Federal officials are working on revamping the program that provides compensation for people who suffer injuries from vaccines, Health Secretary Robert F. Kennedy Jr. said on June 30.
The National Vaccine Injury Compensation Program was established as part of the National Childhood Vaccine Injury Act of 1986. That law also granted vaccine manufacturers immunity from lawsuits. Under the program, injury claims are lodged with judges, who decide whether to grant payouts after hearing from petitioners and the government.
Department of Justice attorneys, representing the Department of Health and Human Services—the department Kennedy heads—often present evidence opposing the claims.
The program has since 2006 awarded money, drawn from surcharges on vaccines to more than 13,000 people.
Multiple lawmakers and lawyers have advocated moving COVID-19 vaccines to the Vaccine Injury Compensation Program so that people with injuries have a better chance of receiving compensation and, if they’re paid, can receive more money.

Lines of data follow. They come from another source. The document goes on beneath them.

(** [ioutil.ReadDir(dirname)] opens [dirname], reads its entries with
    [Readdir(-1)] and returns them "sorted by filename". *)
Definition ioutil_ReadDir (dirname : path) : M (error + list string) :=
  r <- os_Open dirname ;;
  match r with
  | inl err => ret (inl err)
  | inr f =>
      r <- file_Readdir f ;;
      match r with
      | inl err => ret (inl err)
      | inr list => ret (inr (merge_sort String.le list))
      end
  end.

(** [os.RemoveAll(path)]: "removes path and any children it contains ...
    If the path does not exist, RemoveAll returns nil". *)
Definition os_RemoveAll (name : path) : M (option error) :=
  f <- next_fault ;;
  match f with
  | Some e => ret (Some (PathError "unlinkat" name e))
  | None =>
      λ w, (None, set_fs (filter (λ kv, ¬ (name `prefix_of` kv.1)) (fs w)) w)
  end.

(** [path.Join(dir, name)] for a single clean component. *)
Definition path_Join (d : path) (n : string) : path := d ++ [n].

(** ** What the package imports from the rest of the repository

    [toykafka.Message] and the packages [index] and [filenamer] are not
    among the sources at hand.  Their data and operations follow the
    storage specification (its sections 3, 4.1 and 4.2); what the
    specification leaves open is a field of [Imports]. *)

(** Modelled from the spec: [SegmentMeta] of package [index], the record
    kept for one segment file: its name, the message numbers that live
    in it and the creation time of each. *)
Record SegmentMeta := mkSegmentMeta {
  fileName : string;
  messageNumbers : list Z;
  messageTimestamps : gmap Z Z
}.

(** Modelled from the spec: [TopicIndexEntry] of package [index]: the
    next message number of a topic and its segments in creation order. *)
Record TopicIndexEntry := mkTopicIndexEntry {
  nextMessageNumber : Z;
  segments : list SegmentMeta
}.

(** Modelled from the spec: [index.Index], "mapping topic →
    TopicIndexEntry". *)
Abbreviation Index := (gmap string TopicIndexEntry).

(** [storedMessage], the auxiliary type at the end of filestore.go. *)
Record storedMessage (Message : Type) := mkStoredMessage {
  message : Message;
  creationTime : Z;
  messageNumber : Z     (* int32 *)
}.
Arguments mkStoredMessage {Message}.

(** What is taken as given: the type of messages, and the choices that
    the specification names without fixing them. *)
Class Imports := {
  (* toykafka.Message *)
  Message : Type;
  (* the first message number of a topic, "some fixed origin (e.g., 0 or 1)" *)
  origin : Z;
  (* filenamer.NewMsgFilenameFor(topic, index) *)
  NewMsgFilenameFor : string → Index → string;
  (* encoding/gob on a storedMessage: the bytes left in the buffer *)
  gobEncode : storedMessage Message → list Byte.byte;
  (* the byte stream of an Index, and its reading back *)
  indexBytes : Index → list Byte.byte;
  indexParse : list Byte.byte → option Index
}.

(** The value of an int32, of an int64, after arithmetic on it.  The
    message number is an int32 in filestore.go ([msgNumber int32]). *)
Definition wrap32 (z : Z) : Z := (z + 2^31) mod 2^32 - 2^31.
Definition wrap64 (z : Z) : Z := (z + 2^63) mod 2^64 - 2^63.

(** A name that is one component of a path and nothing else: not empty,
    not [.] or [..], and without a separator.  The paths of [filenamer]
    below take the topic and the file name as one component each, which
    is what the file system makes of them when they are plain. *)
Definition plain_name (n : string) : bool :=
  negb (String.eqb n "") && negb (String.eqb n ".")
  && negb (String.eqb n "..")
  && forallb (λ c, negb (Ascii.eqb c "/"%char)) (String.list_ascii_of_string n).

Module filenamer.

(** Modelled from the spec: [filenamer.IndexFile], "<rootDir>/index". *)
Definition IndexFile (rootDir : path) : path := rootDir ++ ["index"].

“We’re looking at ways to enlarge that program so that COVID-vaccine-injured people can be compensated,” Kennedy told Carlson.
Kennedy also said officials are looking at methods to enlarge the statute of limitations, which is currently only three years.
“A lot of people don’t discover their injuries until after that,” he said.
“And there’s no discovery in that program, there’s no rules of evidence. The program has devolved into lawyers from the justice—you’re not suing the vaccine company, you’re petitioning my agency, and it’s represented traditionally by the Department of Justice—and the lawyers in the Department of Justice, the leaders of it were corrupt, and … they saw their job as protecting the trust fund rather than taking care of people who made this national sacrifice. And we’re going to change all that.”
Safety of mRNA
Carlson asked Kennedy later about whether he’s satisfied that messenger ribonucleic acid (mRNA) technology is safe.
“I am not satisfied,” Kennedy said. “My opinion about that is irrelevant, but we will be doing those studies, and I would say there’s a lot of skepticism in this agency about mRNA vaccines.”
Regulators previously approved the two existing vaccines after clinical trials found they conferred shielding against COVID-19. Participants who received a vaccine were more likely to experience adverse events such as headaches.
Some additional safety issues have since been identified, including heart inflammation.
Kennedy said that safety studies “simply have not been done, but there is [sic] enough anecdotal reports of people getting profound injuries that may or may not be associated with it, and we’re going to answer those questions.”
The vaccine manufacturers have maintained that their vaccines are safe and effective.